Background: The objective of this phase III clinical randomized trial was to establish the therapeutic equivalence of biosimilar etanercept (bio-etanercept) with original etanercept (O-etanercept) for patients diagnosed with rheumatoid arthritis. Methods: The study (NCT04079374) enrolled patients with moderate to high disease activity rheumatoid arthritis. Enrolled patients were randomized 1:1 into 2 treatment groups, 1 receiving bio-etanercept (study drug) and the other receiving O-etanercept (comparator) at a dose of 25mg twice weekly, for 24 weeks. The primary efficacy endpoint was the number of patients with an ACR20 response after 24 weeks of treatment. Safety (adverse reaction/adverse event) and immunogenicity of both drugs were evaluated.
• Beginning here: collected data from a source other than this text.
(** A step that moves no index and keeps the worker's results. *)
Lemma pool_inv_quiet rs k n m ws j w w' :
  pool_inv rs k (mkPool n ws) → ws !! j = Some w →
  owned w' = owned w → worker_done w' = worker_done w →
  phase w' = Returned → length rs ≤ m → (length rs ≤ n ∨ phase w = Stopping) →
  pool_inv rs k (mkPool m (set_worker j w' ws)).
Proof.
  intros [Hb Ho Hd Hn Hs Hr Hp] Hj Eo Ed Ep Hm Hwhy.
  destruct (worker_change n m ws j w w' Hj) as (ro & rd & [O1 O2] & [D1 D2]).
  assert (all_done (mkPool m (set_worker j w' ws)) ≡ₚ all_done (mkPool n ws)) as HD.
  { by rewrite D1, D2, Ed. }
  split; cbn [next workers] in *.
  - done.
  - by rewrite O2, Eo, <- O1.
  - intros d Hd'. apply Hd. by rewrite <- HD.
  - right. split; [done|]. destruct Hwhy as [Hn'|Hst].
    + destruct Hn as [->|[_ [->|(d & Hd1 & Hd2)]]]; [left; lia|by left|].
      right. exists d. by rewrite HD.
    + right. destruct (Hs w) as (d & Hd1 & Hd2); [by eapply list_elem_of_lookup_2|done|].
      exists d. split; [|done]. rewrite HD, D1. apply elem_of_app. by left.
  - intros v Hv E1. apply elem_of_insert_inv in Hv as [-> |Hv]; [by rewrite Ep in E1|by apply Hs].
  - intros v _ _. done.
  - intros v Hv E1. apply elem_of_insert_inv in Hv as [-> |Hv]; [by rewrite Ep in E1|by apply (Hp v)].
Qed.

(** A step in which worker [j] stores the result of its item. *)
Lemma pool_inv_result rs k n ws j i r d ph :
  pool_inv rs k (mkPool n ws) → ws !! j = Some (mkWorker (Running i) d) →
  rs !! i = Some r → (ph = Taking ∨ (ph = Stopping ∧ is_ok r = false)) →
  pool_inv rs k (mkPool n (set_worker j (mkWorker ph (d ++ [(i, r)])) ws)).
Proof.
  intros [Hb Ho Hd Hn Hs Hr Hp] Hj Hi Hph.
  set (w' := mkWorker ph (d ++ [(i, r)])).
  destruct (worker_change n n ws j _ w' Hj) as (ro & rd & [O1 O2] & [D1 D2]).
  assert (owned w' = owned (mkWorker (Running i) d)) as Eo.
  { unfold owned, w'. cbn [worker_done phase]. rewrite fmap_app, <- app_assoc.
    destruct Hph as [-> |[-> _]]; done. }
  assert (all_done (mkPool n (set_worker j w' ws)) ≡ₚ (i, r) :: all_done (mkPool n ws)) as HD.
  { rewrite D1, D2. unfold w'. cbn [worker_done]. rewrite <- app_assoc.
    apply Permutation_sym, Permutation_middle. }
  split; cbn [next workers] in *.
  - done.
  - by rewrite O2, Eo, <- O1.
  - intros x Hx. rewrite HD, elem_of_cons in Hx. destruct Hx as [-> |Hx]; [done|by apply Hd].
  - destruct Hn as [->|[Hn [->|(x & Hx1 & Hx2)]]]; [by left|right; eauto|].
    right. split; [done|]. right. exists x. split; [|done]. rewrite HD. by right.
  - intros v Hv E1. apply elem_of_insert_inv in Hv as [-> |Hv]; [|by apply Hs].
    unfold w' in *. cbn [phase worker_done] in *. subst ph.
    destruct Hph as [Hph|[_ Hr']]; [done|]. exists (i, r). split; [|done].
    apply elem_of_app. right. by left.
  - intros v Hv E1. apply elem_of_insert_inv in Hv as [-> |Hv]; [|by apply (Hr v)].
    unfold w' in E1. cbn in E1. subst ph. destruct Hph as [Hph|[Hph _]]; done.
  - intros v Hv E1. apply elem_of_insert_inv in Hv as [-> |Hv]; [|by apply (Hp v)].
    unfold w' in E1. cbn in E1. subst ph. destruct Hph as [Hph|[Hph _]]; done.
Qed.

(** A step in which worker [j] takes the next index. *)
Lemma pool_inv_take rs k n ws j d :
  pool_inv rs k (mkPool n ws) → ws !! j = Some (mkWorker Taking d) → n < length rs →
  pool_inv rs (S k) (mkPool (S n) (set_worker j (mkWorker (Running n) d) ws)).
Proof.
  intros [Hb Ho Hd Hn Hs Hr Hp] Hj Hlt. cbn [next workers] in *.
  destruct Hn as [->|[Hn _]]; [|lia].
  destruct (worker_change k (S k) ws j _ (mkWorker (Running k) d) Hj)
    as (ro & rd & [O1 O2] & [D1 D2]).
  assert (all_done (mkPool (S k) (set_worker j (mkWorker (Running k) d) ws))
          ≡ₚ all_done (mkPool k ws)) as HD by (by rewrite D1, D2).
  split; cbn [next workers].
  - lia.
  - rewrite O2, seq_S, <- Ho, O1. unfold owned. cbn [worker_done phase].
    rewrite app_nil_r, <- !app_assoc. apply Permutation_app_head, Permutation_app_comm.
  - intros x Hx. apply Hd. by rewrite <- HD.
  - by left.
  - intros v Hv E1. apply elem_of_insert_inv in Hv as [-> |Hv]; [done|by apply Hs].
  - intros v Hv E1. apply elem_of_insert_inv in Hv as [-> |Hv]; [done|].
    specialize (Hr v Hv E1). lia.
  - intros v Hv E1. apply elem_of_insert_inv in Hv as [-> |Hv]; [done|by apply (Hp v)].
Qed.

Lemma pool_inv_step rs k p p' :
  pool_inv rs k p → pool_step (Some <$> rs) p p' → ∃ k', pool_inv rs k' p'.
Proof.
  intros Hinv Hstep. destruct Hstep as
    [n ws j d Hj Hlt|n ws j d Hj Hge|n ws j d i r Hj Hi|n ws j d i e Hj Hi
    |n ws j d i Hj Hi|n ws j d Hj]; rewrite ?length_fmap, ?list_lookup_fmap in *.
  - exists (S k). by apply pool_inv_take.
  - exists k. eapply pool_inv_quiet; [done..|lia|by left].
  - destruct (rs !! i) as [r'|] eqn:Hr; [|done]. injection Hi as ->.
    exists k. eapply pool_inv_result; [done..|by left].
  - destruct (rs !! i) as [r'|] eqn:Hr; [|done]. injection Hi as ->.
    exists k. eapply pool_inv_result; [done..|by right].
  - by destruct (rs !! i).
  - exists k. eapply pool_inv_quiet; [done..|by right].
Qed.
Results: Among 156 patients (79 in the bio-etanercept group and 77 in the O-etanercept group) who completed 24-week treatment and 4-week follow-up, 82.3% (65 patients) and 90.9% (70 patients) achieved an ACR20 response in the bio-etanercept and O-etanercept groups, respectively. There was no significant difference between the 2 groups (P = .16). No significant differences in the occurrence of adverse reactions/adverse events were found between the 2 groups regardless of severity (P = .63 for mild, P = .43 for moderate and P > .99 for severe). The development of antibodies in the bio-etanercept group was observed in 4 (5.1%; visit 6), 4 (5.0%; visit 9), and 3 (3.8%; visit 11) patients, and in 5 (6.4%), 5 (6.5%), and 3 (4.1%) patients in the O-etanercept group. The differences between the 2 groups were not significant (P > .99). Conclusions: This study showed that bio-etanercept was equivalent to the reference formulation.